2018 ESA Annual Meeting (August 5 -- 10)

COS 79-6 - Small hydropower dams disrupt riverine connectivity and threaten freshwater biodiversity in Brazil

Wednesday, August 8, 2018: 3:20 PM
240-241, New Orleans Ernest N. Morial Convention Center
Thiago B. A. Couto and Julian D. Olden, School of Aquatic and Fishery Sciences, University of Washington, Seattle, WA
Background/Question/Methods

Small hydropower plants (SHPs) are proliferating worldwide due to incentives for sustainable energy technologies that assume small-sized dams necessarily produce low environmental impacts. However, there is mounting evidence in the literature suggesting that SHPs represent potential threats for freshwater species by modifying hydrology and reducing riverine connectivity. A major conservation challenge is that SHPs are considerably more abundant compared to Large Hydropower Plants (LHPs) – more than 80,000 SHPs currently in existence across the world (11 SHPs for every LHP in the world). Therefore, the cumulative ecological effects of SHPs in aggregate deserve urgent attention. Here, we quantify the cumulative threat of SHPs on measures of hydrologic connectivity and freshwater biodiversity, and identified the basins/sub-basins and the red-listed freshwater species that are more vulnerable to the expansion of SHPs in the country.

Results/Conclusions

The estimated impacts of SHPs and LHPs is scale dependent, with relative impacts of SHPs being more detectable at fine scales.

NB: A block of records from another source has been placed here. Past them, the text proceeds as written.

Lemma running_frame k k' lv c :
  running k lv c -> threads k' = threads k -> currentThread k' = currentThread k ->
  scheduler k' = scheduler k -> interrupt k' = interrupt k -> stats k' = stats k ->
  machine k' = machine k -> (nextAddress k <= nextAddress k')%nat ->
  (forall s x', semaphores k' !! s = Some x' -> queue x' = [] \/ semaphores k !! s = Some x') ->
  running k' lv c.
Proof.
  intros [[Hp Hc Hm Hs Hn] Hl Hh Hd Hst] E1 E2 E3 E4 E5 E6 E7 E8.
  assert (Hp' : places (threads k) (currentThread k) (ready_of k) (semaphores k') (doomed k) (nextAddress k)).
  { eapply places_queues; [done | ]. intros s x' Hx'. destruct (E8 s x' Hx') as [Eq | Hx].
    - rewrite Eq. split; [constructor | by left].
    - split; [by eapply pl_queue_nodup | right; by exists x']. }
  unfold machine_ok, cur_status, level_of, handling, doomed, ready_of in *.
  assert (Hp2 : places (threads k') (currentThread k') (readyList (scheduler k')) (semaphores k')
    (toBeDestroyed (scheduler k')) (nextAddress k')).
  { rewrite E1, E2, E3. destruct Hp'. split; try done. intros t Ht. specialize (pl_next t Ht). lia. }
  split; [split; [exact Hp2 | ..] | ..];
    unfold machine_ok, pending_of, now_of, level_of, handling, doomed, cur_status in *;
    by rewrite ?E1, ?E2, ?E3, ?E4, ?E5, ?E6.
Qed.

Ltac same := eapply running_frame; [eassumption | done | done | done | done | done | done | simpl; lia | auto].

(** The value a thread got changes. *)
Lemma running_got k lv c x v :
  running k lv c -> threads k !! currentThread k = Some x ->
  running (with_threads k (<[currentThread k := with_got x v]> (threads k))) lv c.
Proof.
  intros Hr Hx. destruct (running_thread _ _ _ Hr) as (x' & Hx' & Hc & Hs). simplify_eq.
  pose proof (pl_stack _ _ _ _ _ _ (b_places _ _ (r_base _ _ _ Hr)) _ _ Hx) as Hsk.
  pose proof (pl_regs _ _ _ _ _ _ (b_places _ _ (r_base _ _ _ Hr)) _ _ Hx) as Hrg.
  destruct Hr as [[Hp Hcc Hm Hso Hn] ? ? ? ?]. split; try done.
  - split; try done.
    + eapply places_set; [done | done | exact Hsk | exact Hrg | by left | done].
    + eexists. simpl. rewrite lookup_insert_eq. by split.
    + by apply (machine_ok_set k _ x).
  - eexists. simpl. rewrite lookup_insert_eq. by split.
Qed.

Lemma wp_find {A} (Q : A -> K -> Prop) (o : option A) k :
  (o = None -> E Undefined) -> (forall a, o = Some a -> Q a k) -> wp E Q (find o) k.
Proof. intros HU HQ. unfold find, wp, lift. destruct o; auto. Qed.

Lemma wp_V_call k lv c s :
  running k lv c -> (semaphores k !! s = None -> E Undefined) ->
  wp E (fun _ k' => running k' IntOff (SetLevel_ lv :: c)) (V_call s) k.
Proof.
  intros Hr HU. unfold V_call. apply wp_bind.
  change (Semaphore_V s) with (oldLevel ← SetLevel IntOff; x ← get_semaphore s;
    V_body s x;; mret oldLevel : stM K IntStatus).
  apply wp_bind. eapply wp_ok; [apply SetLevel_off | ]. rewrite (r_level _ _ _ Hr).
  pose proof (running_off _ _ _ Hr) as Hr1. set (k1 := set_off k) in *.
  unfold get_semaphore. apply wp_bind, wp_bind, wp_gets, wp_find; [done | intros x Hx].
  apply wp_bind. eapply wp_mono; [apply wp_safe, (wp_V_body k1 c s x); [apply Hr1 | done | done] | ].
  intros [] k2 (Hb2 & Hq2 & Hi2 & _). apply wp_ret.
  eapply wp_push; [by eapply running_quiet | ]. done.
Qed.

Context (HU : E Undefined) (HA : E AssertFail).

Lemma wp_assert (Q : unit -> K -> Prop) (b : bool) k : (b = true -> Q tt k) -> wp E Q (lift (ASSERT b)) k.
Proof. intros HQ. unfold wp, lift. destruct b; simpl; auto. Qed.

Lemma kinv_push k lv c p :
  running k lv c -> wf_code c = true -> levels lv c = true -> forallb steady p = true ->
  wp E (fun _ => kinv) (push p) k.
Proof.
  intros Hr Hw Hl Hp. eapply wp_push; [done | ]. intros k' Hr'.
  destruct (push_form lv p c Hw Hl Hp). by eapply kinv_run.
Qed.

Lemma wp_Release k lv c l :
  running k lv c -> wp E (fun _ k' => running k' IntOff (SetLevel_ lv :: c)) (Lock_Release l) k.
Proof.
  intros Hr. unfold Lock_Release, get_lock, IsHeldByCurrentThread.
  apply wp_bind, wp_bind, wp_gets, wp_find; [done | intros x Hx].
  apply wp_bind, wp_bind, wp_gets, wp_ret, wp_bind, wp_assert. intros _.
  apply wp_bind, wp_modify. apply wp_V_call; [same | done].
Qed.

Lemma kinv_restore k lv c :
  running k IntOff (SetLevel_ lv :: c) -> wf_code c = true -> levels lv c = true -> kinv k.
Proof. intros Hr Hw Hl. by eapply kinv_run; [done | apply wf_inner | ]. Qed.

Lemma wp_Signal k lv c cv l :
  running k lv c -> wf_code c = true -> levels lv c = true ->
  wp E (fun _ => kinv) (Condition_Signal cv l) k.
Proof.
  intros Hr Hw Hl. unfold Condition_Signal, get_lock, get_condition, IsHeldByCurrentThread.
  apply wp_bind, wp_bind, wp_gets, wp_find; [done | intros x Hx].
  apply wp_bind, wp_bind, wp_gets, wp_ret, wp_bind, wp_assert. intros _.
  apply wp_bind, wp_bind, wp_gets, wp_find; [done | intros q Hq].
  destruct q as [ | w q]; [apply wp_ret; by eapply kinv_run | ].
  apply wp_bind, wp_modify. eapply wp_mono; [apply (wp_V_call _ lv c); [same | done] | ].
  intros [] k' Hr'. by eapply kinv_restore.
Qed.
(* ===== verification/Delivery.v ===== *)
(** * Delivery of interrupts (machine/interrupt.cc, machine/timer.cc,
      threads/alarm.cc)

    What a clock tick does to the devices, for devices whose handlers do not
    fail: the handler of every interrupt that is due runs, once, in the order
    of the times they were scheduled for. *)

From Stdlib Require Import Sorting.Sorted.
From S2P Require Import Prelude LinkedList Machine AddrSpace Threads ThreadsInv ThreadsSafe ThreadsTest.

Section Delivery.
Context {D : Type} (RandomNumber : D -> Z * D) (device : nat -> stM (Kern D) unit) `{!DeviceOk no_fault device}.
Notation K := (Kern D).
Implicit Types (k : K) (l : list PendingInterrupt).

(** What the call of the timer's handler means: a time slice is over, unless
    the machine is idle, and the timer goes off again later, unless it is
    disabled; nothing else of the thread system changes. *)
Record timer_fires k k' : Prop := {
  tf_yield : yieldOnReturn (interrupt k') =
    if decide (status (interrupt k) = IdleMode) then yieldOnReturn (interrupt k) else true;
  tf_again : if disable (timer k) then pending_of k' = pending_of k
    else exists p, pending_of k' ≡ₚ p :: pending_of k /\ callOnInterrupt p = TimerObj /\
      now_of k < when p <= now_of k + 2 * TimerTicks;
  tf_threads : threads k' = threads k /\ scheduler k' = scheduler k /\ semaphores k' = semaphores k
}.

(** Whom an interrupt calls, and what the call does. *)
Definition handles (o : CallBackObj) k k' : Prop :=
  match o with TimerObj => timer_fires k k' | DeviceObj d => device d k = Ok (tt, k') end.

Definition with_pending k l : K :=
  with_interrupt k (mkInterrupt (level (interrupt k)) l (inHandler (interrupt k))
    (yieldOnReturn (interrupt k)) (status (interrupt k))).

(** [delivery k l k']: from [k], the handlers of the interrupts [l] run, each
    after its interrupt was taken off the front of the list. *)
Inductive delivery : K -> list PendingInterrupt -> K -> Prop :=
  | delivery_done k : delivery k [] k
  | delivery_next k p rest k1 l k2 :
      pending_of k = p :: rest -> handles (callOnInterrupt p) (with_pending k rest) k1 ->
      delivery k1 l k2 -> delivery k (p :: l) k2.

Lemma Schedule_fires o d ty k k' :
  0 < d <= 2 * TimerTicks -> 0 <= now_of k <= LATE -> Schedule o d ty k = Ok (tt, k') ->
  exists p, pending_of k' ≡ₚ p :: pending_of k /\ callOnInterrupt p = o /\
    now_of k < when p <= now_of k + 2 * TimerTicks.
Proof.
  intros Hd Hn. unfold Schedule, set_pending, set_interrupt. run. unfold ASSERT.
  rewrite (proj2 (Z.ltb_lt 0 d)) by lia. intros [= <-].
  eexists. split; [apply sorted_insert_perm | ]. split; [done | ]. cbn [when].
  unfold now_of, LATE, TimerTicks in *. change (2 ^ 21) with 2097152 in *. change (2 ^ 20) with 1048576 in *. cint.
Qed.

Lemma Alarm_yields k u k1 :
  Alarm_CallBack k = Ok (u, k1) ->
  k1 = if decide (status (interrupt k) = IdleMode) then k
       else with_interrupt k (mkInterrupt (level (interrupt k)) (pending (interrupt k)) (inHandler (interrupt k))
         true (status (interrupt k))).
Proof.
  unfold Alarm_CallBack, YieldOnReturn, set_yieldOnReturn, set_interrupt. run. case_decide as Hs.
  - rewrite bool_decide_eq_true_2 by done. by intros [= _ <-].
  - rewrite bool_decide_eq_false_2 by done. cbn [negb]. destruct (ASSERT _); [by intros [= _ <-] | done].
Qed.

The ratio of basins that are more impacted by SHPs ranged from 1:5 in the coarser scale of our analysis to 2:1 in the finer one. Out of the 420 red-listed freshwater species (i.e. fishes, amphibians, chelonians, crustaceans and aquatic/semi-aquatic insects), 80 species occur in basins that are more impacted by SHPs, 158 species occur in basins more impacted by LHPs, and 182 occur in basins that currently do not contain hydropower facilities. A total of 18 species are endemic of basins that have been more impacted by SHPs. Our results suggest that cumulative impacts of SHPs may be very high, and in many basins may even exceed the estimated impacts of LHPs. In addition, dozens of red-listed freshwater species occur in river basins that have been more modified by SHPs than LHPs. Although LHPs are widely recognized as causing major social and ecological impacts that require environmental impact assessments during licensing procedures, environmental policies on SHPs continue to overlook their potential for causing environmental impacts. This study reinforces the need of environmental regulations that consider the cumulative impacts of SHPs.